Wendy stared at me in disbelief. "Rainbow Dancer?"

"Is there another Chairman?" I asked. "The Chairman was in this motel last night."

"You're joking." She pointed a finger at me. "Stop trying to pull my leg."

"Have it your way." I shrugged.

The buzzer rang on our door. I stepped over and opened it.

"Gibs." A woman swept into my arms. She was warm and beautiful and—she was Rainbow!

I pulled back in amazement. "What are you doing here?"

As I stepped back, Rainbow stepped closer. My mouth was full of cotton, my chin was covered by a stubble of beard you could use to grind an axe blade, and I had slept in my clothes. She didn't seem to mind. "I came to find the only man I've ever met who could understand me," she explained.

Wendy peeked around the corner. "Who is it, Gibs?" she asked.

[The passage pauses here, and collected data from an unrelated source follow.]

Lemma tree_validate_run fuel s k t n :
  rb_state s (plug k t) -> ordered (elems t) -> bal t n -> (length (addrs t) < fuel)%nat ->
  tree_validate fuel (rootp t) None s = Ret ((Z.of_nat n, None), s).
Proof.
  revert fuel k n. induction t as [|a c i l IHl r IHr]; intros fuel k n Hs Ho Hb Hf;
    (destruct fuel as [|fuel]; [lia|]); cbn [tree_validate rootp].
  - simpl in Hb. by subst n.
  - rewrite is_null_Some. cbn [is_null]. change (negb (is_null None)) with false. cbv iota.
    rewrite (M_bind_run _ _ _ _ _ (node_validate_run s k (Node a c i l r) n Hs Ho Hb)).
    rewrite (M_bind_run _ _ _ _ _ (rd_node _ _ _ _ _ _ _ Hs)). cbn [cell left right].
    cbn [addrs length] in Hf. rewrite length_app in Hf.
    cbn [elems] in Ho. apply ordered_app in Ho as (Hol & (Hp & Hor & Hbr)%ordered_cons & Hbl).
    pose proof Hs as Hl. rewrite plug_left in Hl. pose proof Hs as Hr. rewrite plug_right in Hr.
    assert (Hb' : exists m, bal l m /\ bal r m /\ n = if c then m else S m).
    { destruct c; [exists n; simpl in Hb; tauto|]. destruct n as [|m]; [done|]. exists m. simpl in Hb. tauto. }
    destruct Hb' as (m & Hbl' & Hbr' & ->).
    rewrite (M_bind_run _ _ _ _ _ (IHl fuel _ m Hl Hol Hbl' ltac:(lia))). cbv beta iota.
    rewrite (proj2 (Z.ltb_ge _ _)) by lia.
    rewrite (M_bind_run _ _ _ _ _ (IHr fuel _ m Hr Hor Hbr' ltac:(lia))). cbv beta iota.
    rewrite (proj2 (Z.ltb_ge _ _)) by lia. rewrite Z.eqb_refl. cbn [negb].
    pose proof (is_black_run s k (Node a c i l r) Hs) as Eb. cbn [rootp red_root] in Eb.
    rewrite (M_bind_run _ _ _ _ _ Eb).
    destruct c; cbn [negb]; unfold mret, M_ret; do 3 f_equal; lia.
Qed.

Lemma rb_tree_validate_run s T :
  rb_state s T -> rb_ok T -> ordered (elems T) -> rb_tree_validate s = Ret (tt, s).
Proof.
  intros Hs [Hr [n Hn]] Ho. unfold rb_tree_validate. rewrite (M_bind_run _ _ s s s) by done.
  rewrite (rs_root _ _ Hs). destruct (is_null (rootp T)); [done|].
  rewrite (M_bind_run _ _ _ _ _ (is_black_run s [] T Hs)), Hr. rewrite (M_bind_run _ _ s s tt) by done.
  rewrite (M_bind_run _ _ _ _ _ (tree_validate_run (fuel_of s) s [] T n Hs Ho Hn (proj2 (state_fuel s [] T Hs)))).
  cbv beta iota. by rewrite (proj2 (Z.ltb_ge _ _)) by lia.
Qed.

End Walk.

Abbreviation rb_state := (holds None).

(** ** The place of a new interval *)

Definition fits_at (k : list frame) (st en : Z) : Prop :=
  (forall e, e ∈ kpre k -> i_end e.2 < st) /\ (forall e, e ∈ kpost k -> en < i_start e.2).

Lemma insert_descend_run fuel s k t st en :
  rb_state s (plug k t) -> ordered (elems (plug k t)) -> st <= en -> fits_at k st en ->
  (length (addrs t) < fuel)%nat ->
  (insert_descend fuel (rootp t) (parp k) st en s = Ret (None, s) /\
   exists e, e ∈ elems t /\ st <= i_end e.2 /\ i_start e.2 <= en) \/
  (exists k', insert_descend fuel (rootp t) (parp k) st en s = Ret (Some (parp k'), s) /\
     plug k' Leaf = plug k t /\ fits_at k' st en).
Proof.
  revert fuel k. induction t as [|a c i l IHl r IHr]; intros fuel k Hs Ho Hse Hk Hf;
    (destruct fuel as [|fuel]; [lia|]); cbn [insert_descend rootp].
  - right. exists k. done.
  - rewrite is_null_Some, (M_bind_run _ _ _ _ _ (rd_node _ _ _ _ _ _ _ Hs)). cbn [cell left right start end_].
    cbn [addrs length] in Hf. rewrite length_app in Hf.
    assert (Hel : ordered (elems (Node a c i l r))).
    { rewrite elems_plug in Ho. apply ordered_app in Ho as (_ & Ho & _). by apply ordered_app in Ho as (Ho & _). }
    cbn [elems] in Hel. apply ordered_app in Hel as (Hol & (Hp & Hor & Hbr)%ordered_cons & Hbl).
    unfold proper in Hp. cbn in Hp.
    destruct (Z.ltb_spec (i_end i) st); [|destruct (Z.ltb_spec en (i_start i))].
    + pose proof Hs as Hr. rewrite plug_right in Hr.
      destruct (IHr fuel (Frame false a c i l :: k)) as [[E (e & He & ?)]|(k' & E & Ek & Hk')];
        [done|done|done| |lia| |].
      * destruct Hk as [Hk1 Hk2]. split; cbn [kpre kpost f_dir f_sib f_addr f_info]; [|done].
        intros e [He|[He| ->%list_elem_of_singleton]%elem_of_app]%elem_of_app; [by apply Hk1| |done].
        assert (before e (a, i)) as Hb by (apply Hbl; [done|set_solver]). unfold before in Hb. cbn in Hb. lia.
      * left. split; [done|]. exists e. split; [|done]. simpl. set_solver.
      * right. exists k'. done.
    + pose proof Hs as Hl. rewrite plug_left in Hl.
      destruct (IHl fuel (Frame true a c i r :: k)) as [[E (e & He & ?)]|(k' & E & Ek & Hk')];
        [done|done|done| |lia| |].
      * destruct Hk as [Hk1 Hk2]. split; cbn [kpre kpost f_dir f_sib f_addr f_info]; [done|].
        intros e [->|[He|He]%elem_of_app]%elem_of_cons; [done| |by apply Hk2].
        assert (before (a, i) e) as Hb by by apply Hbr. unfold before in Hb. cbn in Hb. lia.
      * left. split; [done|]. exists e. split; [|done]. simpl. set_solver.
      * right. exists k'. done.
    + left. split; [done|]. exists (a, i). split; [simpl; set_solver|]. cbn. lia.
Qed.

(** ** Linking a new node *)

Definition linked_state (k : list frame) (a : Z) (i : info) (tot : Z) (s : rb_tree) : rb_tree :=
  set_top k (Some a) (RbTree (<[a := cell i true (parp k) None None]> (nodes s)) (root s) tot).

Lemma link_state s k a i tot :
  rb_state s (plug k Leaf) -> nodes s !! a = None ->
  rb_state (linked_state k a i tot s) (plug k (Node a true i Leaf Leaf)).
Proof.
  intros Hs Ha. pose proof (state_nodup _ _ _ Hs) as Hnd. destruct Hs as [Hr Hrt Hn Hd _].
  cbn [addrs] in Hnd. rewrite app_nil_r in Hnd.
  apply rep_plug in Hr as [_ Hk]. cbn [rootp] in Hk.
  assert (Hak : a ∉ kaddrs k).
  { intros Hc. assert (is_Some (nodes s !! a)) as [n En]; [|congruence]. apply Hd. left. rewrite addrs_plug. set_solver. }
  set (s1 := RbTree (<[a := cell i true (parp k) None None]> (nodes s)) (root s) tot).
  assert (H1 : forall q, q <> a -> nodes s1 !! q = nodes s !! q).
  { intros q Hq. cbn [s1 nodes]. by rewrite lookup_insert_ne. }
  assert (Hother : forall q, q <> a -> parp k <> Some q -> nodes (linked_state k a i tot s) !! q = nodes s !! q).
  { intros q Hq Hp. unfold linked_state. fold s1. rewrite set_top_lookup. destruct k as [|f k]; [by apply H1|].
    cbn [parp] in Hp. rewrite decide_False by congruence. by apply H1. }
  assert (Hself : nodes (linked_state k a i tot s) !! a = Some (cell i true (parp k) None None)).
  { unfold linked_state. fold s1. rewrite set_top_lookup. destruct k as [|f k]; [apply lookup_insert_eq|].
    rewrite decide_False; [apply lookup_insert_eq|]. intros Hc. apply Hak. cbn [kaddrs]. set_solver. }
  split.
  - apply rep_plug. split; [done|]. cbn [rootp]. destruct k as [|f k]; [done|].
    cbn [kaddrs] in *. apply list.NoDup_cons in Hnd as [Hf Hnd].
    eapply repk_sethole; [exact Hk|done| |].
    + unfold linked_state. fold s1. rewrite set_top_lookup, decide_True by done. rewrite H1; [done|set_solver].
    + intros q Hq. apply Hother; [set_solver|]. cbn [parp]. intros [= <-]. done.
  - destruct k as [|f k]; [done|]. unfold linked_state. cbn [set_top]. rewrite upd_root. cbn [root].
    rewrite Hrt. apply root_plug_cons.
  - rewrite addrs_plug. cbn [addrs app]. apply NoDup_app. split_and!; [done| |apply NoDup_singleton].
    intros q Hq ->%list_elem_of_singleton. done.
  - intros q. rewrite addrs_plug. cbn [addrs app]. rewrite elem_of_app, list_elem_of_singleton.
    destruct (decide (q = a)) as [->|Hq]; [rewrite Hself; naive_solver|].
    assert (Ed : is_Some (nodes (linked_state k a i tot s) !! q) <-> is_Some (nodes s !! q)).
    { unfold linked_state. fold s1. rewrite set_top_lookup. destruct k as [|f k]; [by rewrite H1|].
      case_decide; rewrite ?fmap_is_Some; by rewrite H1. }
    rewrite Ed, <- Hd, addrs_plug. cbn [addrs]. rewrite app_nil_r. naive_solver.
  - done.
Qed.

(** The code that links the new node picks the side of the hole. *)
Lemma link_run s k a tot st en val :
  rb_state s (plug k Leaf) -> nodes s !! a = None -> ordered (elems (plug k Leaf)) ->
  st <= en -> fits_at k st en ->
  let i := Info tot st en val in
  let s1 := RbTree (<[a := RbNode tot st en val true (parp k) None None]> (nodes s)) (root s) (u32 (tot + 1)) in
  (if is_null (parp k) then _ ← set_root (Some a); mret true
   else
     n ← rd (Some a); p ← rd (parp k);
     if end_ n <? start p then _ ← wr (parp k) (with_left (Some a)); mret true
     else if end_ p <? start n then _ ← wr (parp k) (with_right (Some a)); mret true
     else mret false) s1 = Ret (true, linked_state k a i (u32 (tot + 1)) s).
Proof.
  intros Hs Ha Ho Hse Hk i s1. destruct k as [|f k]; [done|]. cbn [parp]. rewrite is_null_Some.
  pose proof (state_frame_cell _ _ _ _ Hs) as Ef.
  assert (Hfa : f_addr f <> a) by (intros Hc; rewrite Hc in Ef; congruence).
  assert (E1a : nodes s1 !! a = Some (RbNode tot st en val true (Some (f_addr f)) None None)) by apply lookup_insert_eq.
  assert (E1f : nodes s1 !! f_addr f = nodes s !! f_addr f) by (cbn [s1 nodes]; by rewrite lookup_insert_ne).
  rewrite <- E1f in Ef. rewrite (M_bind_run _ _ _ _ _ (rd_run _ _ _ E1a)), (M_bind_run _ _ _ _ _ (rd_run _ _ _ Ef)).
  assert (Hpr : i_start (f_info f) <= i_end (f_info f)).
  { cbn [plug] in Ho. rewrite elems_plug in Ho. apply ordered_app in Ho as (_ & Ho & _).
    apply ordered_app in Ho as (Ho & _). unfold plug1 in Ho. destruct (f_dir f); cbn [nodeD elems] in Ho.
    - by apply ordered_app in Ho as (_ & (Hp & _)%ordered_cons & _).
    - by apply ordered_app in Ho as (_ & (Hp & _)%ordered_cons & _). }
  cbn [end_ start]. destruct Hk as [Hk1 Hk2]. cbn [kpre kpost] in Hk1, Hk2. unfold linked_state.
  destruct (f_dir f) eqn:Ed; cbn [cellD cell start end_] in *.
  - specialize (Hk2 (f_addr f, f_info f) ltac:(set_solver)). cbn in Hk2.
    rewrite (proj2 (Z.ltb_lt en _)) by done. rewrite (M_bind_run _ _ _ _ _ (wr_run _ _ _ _ Ef)).
    cbn [set_top]. by rewrite Ed.
  - specialize (Hk1 (f_addr f, f_info f) ltac:(set_solver)). cbn in Hk1.
    rewrite (proj2 (Z.ltb_ge en _)) by lia. rewrite (proj2 (Z.ltb_lt _ st)) by done.
    rewrite (M_bind_run _ _ _ _ _ (wr_run _ _ _ _ Ef)). cbn [set_top]. by rewrite Ed.
Qed.

Lemma ordered_insert k e :
  ordered (kpre k ++ kpost k) -> proper e -> fits_at k (i_start e.2) (i_end e.2) ->
  ordered (kpre k ++ e :: kpost k).
Proof.
  intros (H1 & H2 & H3)%ordered_app Hp [Hk1 Hk2]. apply ordered_app. split_and!; [done| |].
  - apply ordered_cons. split_and!; [done..|]. intros e2 He2. by apply Hk2.
  - intros e1 e2 He1 [->|He2]%elem_of_cons; [by apply Hk1|by apply H3].
Qed.

Definition rb_inv (s : rb_tree) (T : tree) : Prop := rb_state s T /\ rb_ok T /\ ordered (elems T).

(** What [rb_tree_insert] promises. *)
Definition insert_post (s : rb_tree) (T : tree) (st en val : Z) (r : ptr) (s' : rb_tree) : Prop :=
  match r with
  | None => s' = s
  | Some a => exists T' pre post, rb_inv s' T' /\
      elems T = pre ++ post /\ elems T' = pre ++ (a, Info (total s) st en val) :: post
  end.

Section InsertOk.
Context `{NodeAlloc}.

Lemma rb_tree_insert_run s T tree st en val :
  rb_inv s T ->
  exists r s', rb_tree_insert tree st en val s = Ret (r, s') /\ insert_post s T st en val r s' /\
    (r = None <-> tree = None \/ en < st \/ alloc (nodes s) = None \/
       exists e, e ∈ elems T /\ st <= i_end e.2 /\ i_start e.2 <= en).
Proof.
  intros (Hs & Hok & Ho). unfold rb_tree_insert. destruct tree as [tp|].
  2:{ exists None, s. split_and!; [done..|]. split; [by left|done]. }
  rewrite is_null_Some. cbn [orb]. destruct (Z.ltb_spec en st) as [Hse|Hse].
  { exists None, s. split_and!; [done..|]. split; [by right; left|done]. }
  rewrite (M_bind_run _ _ s s s) by done.
  pose proof (insert_descend_run (fuel_of s) s [] T st en Hs Ho Hse) as Hd. rewrite <- (rs_root _ _ Hs) in Hd.
  destruct Hd as [[E He]|(k & E & Ek & Hk)].
  { split; intros e He; by apply elem_of_nil in He. }
  { apply (proj2 (state_fuel s [] T Hs)). }
  { exists None, s. rewrite (M_bind_run _ _ _ _ _ E). split_and!; [done..|]. split; [by right; right; right|done]. }
  rewrite (M_bind_run _ _ _ _ _ E). cbn [plug] in Ek. subst T.
  destruct (alloc (nodes s)) as [a|] eqn:Ea.
  2:{ exists None, s. split_and!; [done..|]. split; [by right; right; left|done]. }
  apply alloc_fresh in Ea.
  set (i := Info (total s) st en val).
  pose proof (link_state s k a i (u32 (total s + 1)) Hs Ea) as Hs2.
  set (s2 := linked_state k a i (u32 (total s + 1)) s) in *.
  destruct (plug_bal _ _ Hok) as (n & Hn & Hkn & _). simpl in Hn. subst n.
  destruct (insert_fixup_run s2 k a i Leaf Leaf 0 Hs2) as (s3 & T3 & E3 & Hs3 & Hok3 & He3); [done|done| |].
  { apply (proj1 (state_fuel s2 k _ Hs2)). }
  rewrite elems_plug in He3, Ho. cbn [elems app] in He3, Ho.
  assert (Ho3 : ordered (elems T3)) by (rewrite He3; by apply ordered_insert).
  exists (Some a), s3. split_and!.
  - rewrite (M_bind_run _ _ s (RbTree (<[a:=RbNode (total s) st en val true (parp k) None None]> (nodes s))
      (root s) (u32 (total s + 1))) tt) by done.
    rewrite (M_bind_run _ _ _ _ _ (link_run s k a (total s) st en val Hs Ea ltac:(by rewrite elems_plug) Hse Hk)).
    fold i s2. rewrite (M_bind_run _ _ _ _ _ E3).
    by rewrite (M_bind_run _ _ _ _ _ (rb_tree_validate_run _ _ Hs3 Hok3 Ho3)).
  - exists T3, (kpre k), (kpost k). split_and!; [done..| |done]. by rewrite elems_plug.
  - split; [done|]. intros [?|[?|[?|(e & He & H1 & H2)]]]; [done|lia|congruence|]. exfalso.
    rewrite elems_plug in He. cbn [elems app] in He. destruct Hk as [Hk1 Hk2].
    apply elem_of_app in He as [He|He]; [apply Hk1 in He|apply Hk2 in He]; lia.
Qed.
End InsertOk.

Rainbow stopped short. "Goodness. You certainly didn't lose much time finding a soft shoulder to cry on last night, did you?" Her face flushed. "Or, when you told me that we just had to 'share more laughter together,' did you mean a threesome?"

"Wait." I talked fast, a terrified machine gun. "This is Wendy Levitine, a friend from Fallform who—"

"Friends. Right." Rainbow turned on her heel and walked out.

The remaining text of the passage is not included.